— What is being asked —
In the material below, the lines from the one containing "(** What a client" through the one containing "Gone => (Returned, s)" are to be given again exactly, ends included, and no others.

______________________________

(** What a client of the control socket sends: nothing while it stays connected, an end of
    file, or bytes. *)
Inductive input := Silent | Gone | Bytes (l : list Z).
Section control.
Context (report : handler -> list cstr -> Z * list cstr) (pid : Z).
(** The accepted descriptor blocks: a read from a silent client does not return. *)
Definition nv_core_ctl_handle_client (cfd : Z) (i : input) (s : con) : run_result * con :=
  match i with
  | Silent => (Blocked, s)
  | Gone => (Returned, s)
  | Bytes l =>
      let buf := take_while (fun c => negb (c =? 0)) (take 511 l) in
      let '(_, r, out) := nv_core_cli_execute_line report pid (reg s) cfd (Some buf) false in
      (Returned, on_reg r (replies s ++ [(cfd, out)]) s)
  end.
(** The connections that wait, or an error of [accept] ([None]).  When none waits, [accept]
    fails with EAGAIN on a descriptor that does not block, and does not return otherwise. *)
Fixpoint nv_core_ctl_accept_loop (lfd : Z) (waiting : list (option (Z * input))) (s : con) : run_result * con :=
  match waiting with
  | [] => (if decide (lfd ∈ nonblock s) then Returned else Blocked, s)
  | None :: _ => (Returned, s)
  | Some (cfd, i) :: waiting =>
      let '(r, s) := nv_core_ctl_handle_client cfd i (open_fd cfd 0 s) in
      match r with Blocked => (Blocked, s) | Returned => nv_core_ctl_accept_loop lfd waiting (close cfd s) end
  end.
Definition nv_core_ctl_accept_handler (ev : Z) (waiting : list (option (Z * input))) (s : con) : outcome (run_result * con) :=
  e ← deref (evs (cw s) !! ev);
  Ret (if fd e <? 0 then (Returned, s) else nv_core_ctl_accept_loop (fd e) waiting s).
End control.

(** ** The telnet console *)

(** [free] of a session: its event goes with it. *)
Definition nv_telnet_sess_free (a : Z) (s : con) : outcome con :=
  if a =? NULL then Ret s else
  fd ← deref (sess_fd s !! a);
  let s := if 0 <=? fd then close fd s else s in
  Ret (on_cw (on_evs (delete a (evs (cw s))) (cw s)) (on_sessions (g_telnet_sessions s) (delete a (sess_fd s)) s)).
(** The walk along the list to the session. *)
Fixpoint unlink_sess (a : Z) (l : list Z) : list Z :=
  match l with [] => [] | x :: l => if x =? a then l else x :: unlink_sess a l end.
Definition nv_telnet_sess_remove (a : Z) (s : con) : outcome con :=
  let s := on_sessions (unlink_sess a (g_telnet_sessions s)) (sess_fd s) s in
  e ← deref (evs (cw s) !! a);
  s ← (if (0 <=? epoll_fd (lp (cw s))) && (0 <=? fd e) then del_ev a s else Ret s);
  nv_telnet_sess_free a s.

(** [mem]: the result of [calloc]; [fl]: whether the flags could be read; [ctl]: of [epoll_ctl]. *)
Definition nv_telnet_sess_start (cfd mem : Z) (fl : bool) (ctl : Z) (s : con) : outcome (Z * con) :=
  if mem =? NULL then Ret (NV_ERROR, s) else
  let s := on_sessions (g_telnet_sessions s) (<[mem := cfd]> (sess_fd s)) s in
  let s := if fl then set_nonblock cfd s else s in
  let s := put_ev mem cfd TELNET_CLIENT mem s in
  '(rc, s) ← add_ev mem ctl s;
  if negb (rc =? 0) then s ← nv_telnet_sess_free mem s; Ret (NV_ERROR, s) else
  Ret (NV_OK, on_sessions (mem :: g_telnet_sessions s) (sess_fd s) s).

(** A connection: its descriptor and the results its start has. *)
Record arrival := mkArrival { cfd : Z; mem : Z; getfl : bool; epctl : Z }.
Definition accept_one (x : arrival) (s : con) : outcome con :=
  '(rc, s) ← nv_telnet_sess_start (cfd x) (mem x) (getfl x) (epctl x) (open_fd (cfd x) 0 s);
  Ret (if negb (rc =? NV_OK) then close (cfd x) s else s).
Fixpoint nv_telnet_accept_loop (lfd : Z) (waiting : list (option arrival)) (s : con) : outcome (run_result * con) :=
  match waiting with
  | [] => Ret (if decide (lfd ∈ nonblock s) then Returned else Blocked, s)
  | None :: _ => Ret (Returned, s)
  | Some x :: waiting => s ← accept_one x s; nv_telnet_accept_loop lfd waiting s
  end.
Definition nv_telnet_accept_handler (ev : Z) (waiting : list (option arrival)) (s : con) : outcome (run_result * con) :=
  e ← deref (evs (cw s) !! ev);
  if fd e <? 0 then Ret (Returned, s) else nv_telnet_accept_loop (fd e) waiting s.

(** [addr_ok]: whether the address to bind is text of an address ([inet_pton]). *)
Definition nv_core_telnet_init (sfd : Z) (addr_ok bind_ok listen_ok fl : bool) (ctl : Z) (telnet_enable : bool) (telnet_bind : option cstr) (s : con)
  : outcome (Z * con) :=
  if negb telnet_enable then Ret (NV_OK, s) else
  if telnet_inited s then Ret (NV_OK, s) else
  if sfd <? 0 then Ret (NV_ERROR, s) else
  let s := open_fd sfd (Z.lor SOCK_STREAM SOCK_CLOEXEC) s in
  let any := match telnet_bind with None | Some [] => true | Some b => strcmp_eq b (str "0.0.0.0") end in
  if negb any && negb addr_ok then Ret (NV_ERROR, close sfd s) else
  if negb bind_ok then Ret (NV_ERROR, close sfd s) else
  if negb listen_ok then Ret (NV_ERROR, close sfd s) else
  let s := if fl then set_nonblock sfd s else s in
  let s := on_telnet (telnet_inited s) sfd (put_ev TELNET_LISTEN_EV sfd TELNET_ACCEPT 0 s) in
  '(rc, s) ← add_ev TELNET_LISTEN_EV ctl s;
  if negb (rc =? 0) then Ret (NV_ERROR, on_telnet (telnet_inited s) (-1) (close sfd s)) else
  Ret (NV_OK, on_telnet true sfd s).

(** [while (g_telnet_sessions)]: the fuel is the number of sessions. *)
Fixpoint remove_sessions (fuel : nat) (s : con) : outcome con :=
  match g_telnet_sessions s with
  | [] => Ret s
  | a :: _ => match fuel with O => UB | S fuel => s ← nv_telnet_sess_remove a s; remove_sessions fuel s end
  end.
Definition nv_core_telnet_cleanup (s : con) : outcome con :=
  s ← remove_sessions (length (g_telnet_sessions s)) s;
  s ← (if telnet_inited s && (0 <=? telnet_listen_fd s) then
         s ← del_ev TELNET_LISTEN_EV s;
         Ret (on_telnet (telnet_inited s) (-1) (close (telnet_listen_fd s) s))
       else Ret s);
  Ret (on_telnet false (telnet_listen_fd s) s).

______________________________

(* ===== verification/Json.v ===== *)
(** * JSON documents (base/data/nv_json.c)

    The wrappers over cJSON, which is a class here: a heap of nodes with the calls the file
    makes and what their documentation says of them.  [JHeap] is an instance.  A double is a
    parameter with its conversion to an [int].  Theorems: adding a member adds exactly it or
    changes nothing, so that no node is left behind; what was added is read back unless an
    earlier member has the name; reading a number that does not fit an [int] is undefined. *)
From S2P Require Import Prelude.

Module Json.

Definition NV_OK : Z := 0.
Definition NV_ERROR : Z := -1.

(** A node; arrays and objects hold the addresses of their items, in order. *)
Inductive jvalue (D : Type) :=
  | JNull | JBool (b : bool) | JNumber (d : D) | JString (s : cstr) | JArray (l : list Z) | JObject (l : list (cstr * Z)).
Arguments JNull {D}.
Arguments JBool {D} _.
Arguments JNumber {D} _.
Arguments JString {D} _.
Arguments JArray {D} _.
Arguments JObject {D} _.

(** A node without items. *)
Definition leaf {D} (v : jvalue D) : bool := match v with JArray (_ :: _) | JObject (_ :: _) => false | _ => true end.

______________________________

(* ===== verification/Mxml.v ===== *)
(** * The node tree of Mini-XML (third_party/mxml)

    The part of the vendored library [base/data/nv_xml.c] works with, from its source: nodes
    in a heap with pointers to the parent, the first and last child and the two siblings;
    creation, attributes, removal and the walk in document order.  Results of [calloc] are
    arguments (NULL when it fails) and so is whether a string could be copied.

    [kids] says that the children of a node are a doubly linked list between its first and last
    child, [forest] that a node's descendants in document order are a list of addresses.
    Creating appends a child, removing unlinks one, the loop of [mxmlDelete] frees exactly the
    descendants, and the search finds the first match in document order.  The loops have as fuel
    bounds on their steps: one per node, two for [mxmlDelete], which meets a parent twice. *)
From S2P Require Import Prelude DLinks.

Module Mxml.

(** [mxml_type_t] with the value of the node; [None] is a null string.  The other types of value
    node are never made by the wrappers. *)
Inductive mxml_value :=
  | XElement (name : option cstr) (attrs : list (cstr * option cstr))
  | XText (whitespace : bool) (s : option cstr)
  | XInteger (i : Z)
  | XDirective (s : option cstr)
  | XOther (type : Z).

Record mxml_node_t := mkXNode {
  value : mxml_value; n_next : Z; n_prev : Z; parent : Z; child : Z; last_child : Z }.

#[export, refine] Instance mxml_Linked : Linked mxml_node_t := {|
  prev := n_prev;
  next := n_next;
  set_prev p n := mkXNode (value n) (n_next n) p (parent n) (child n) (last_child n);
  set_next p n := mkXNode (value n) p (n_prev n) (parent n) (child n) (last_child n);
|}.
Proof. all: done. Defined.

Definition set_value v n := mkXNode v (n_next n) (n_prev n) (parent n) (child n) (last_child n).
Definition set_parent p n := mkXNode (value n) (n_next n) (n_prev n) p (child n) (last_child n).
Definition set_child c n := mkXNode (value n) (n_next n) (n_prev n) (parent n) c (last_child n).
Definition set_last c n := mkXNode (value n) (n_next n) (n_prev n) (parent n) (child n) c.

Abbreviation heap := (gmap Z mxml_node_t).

______________________________

— Your response —
(** What a client of the control socket sends: nothing while it stays connected, an end of
    file, or bytes. *)
Inductive input := Silent | Gone | Bytes (l : list Z).
Section control.
Context (report : handler -> list cstr -> Z * list cstr) (pid : Z).
(** The accepted descriptor blocks: a read from a silent client does not return. *)
Definition nv_core_ctl_handle_client (cfd : Z) (i : input) (s : con) : run_result * con :=
  match i with
  | Silent => (Blocked, s)
  | Gone => (Returned, s)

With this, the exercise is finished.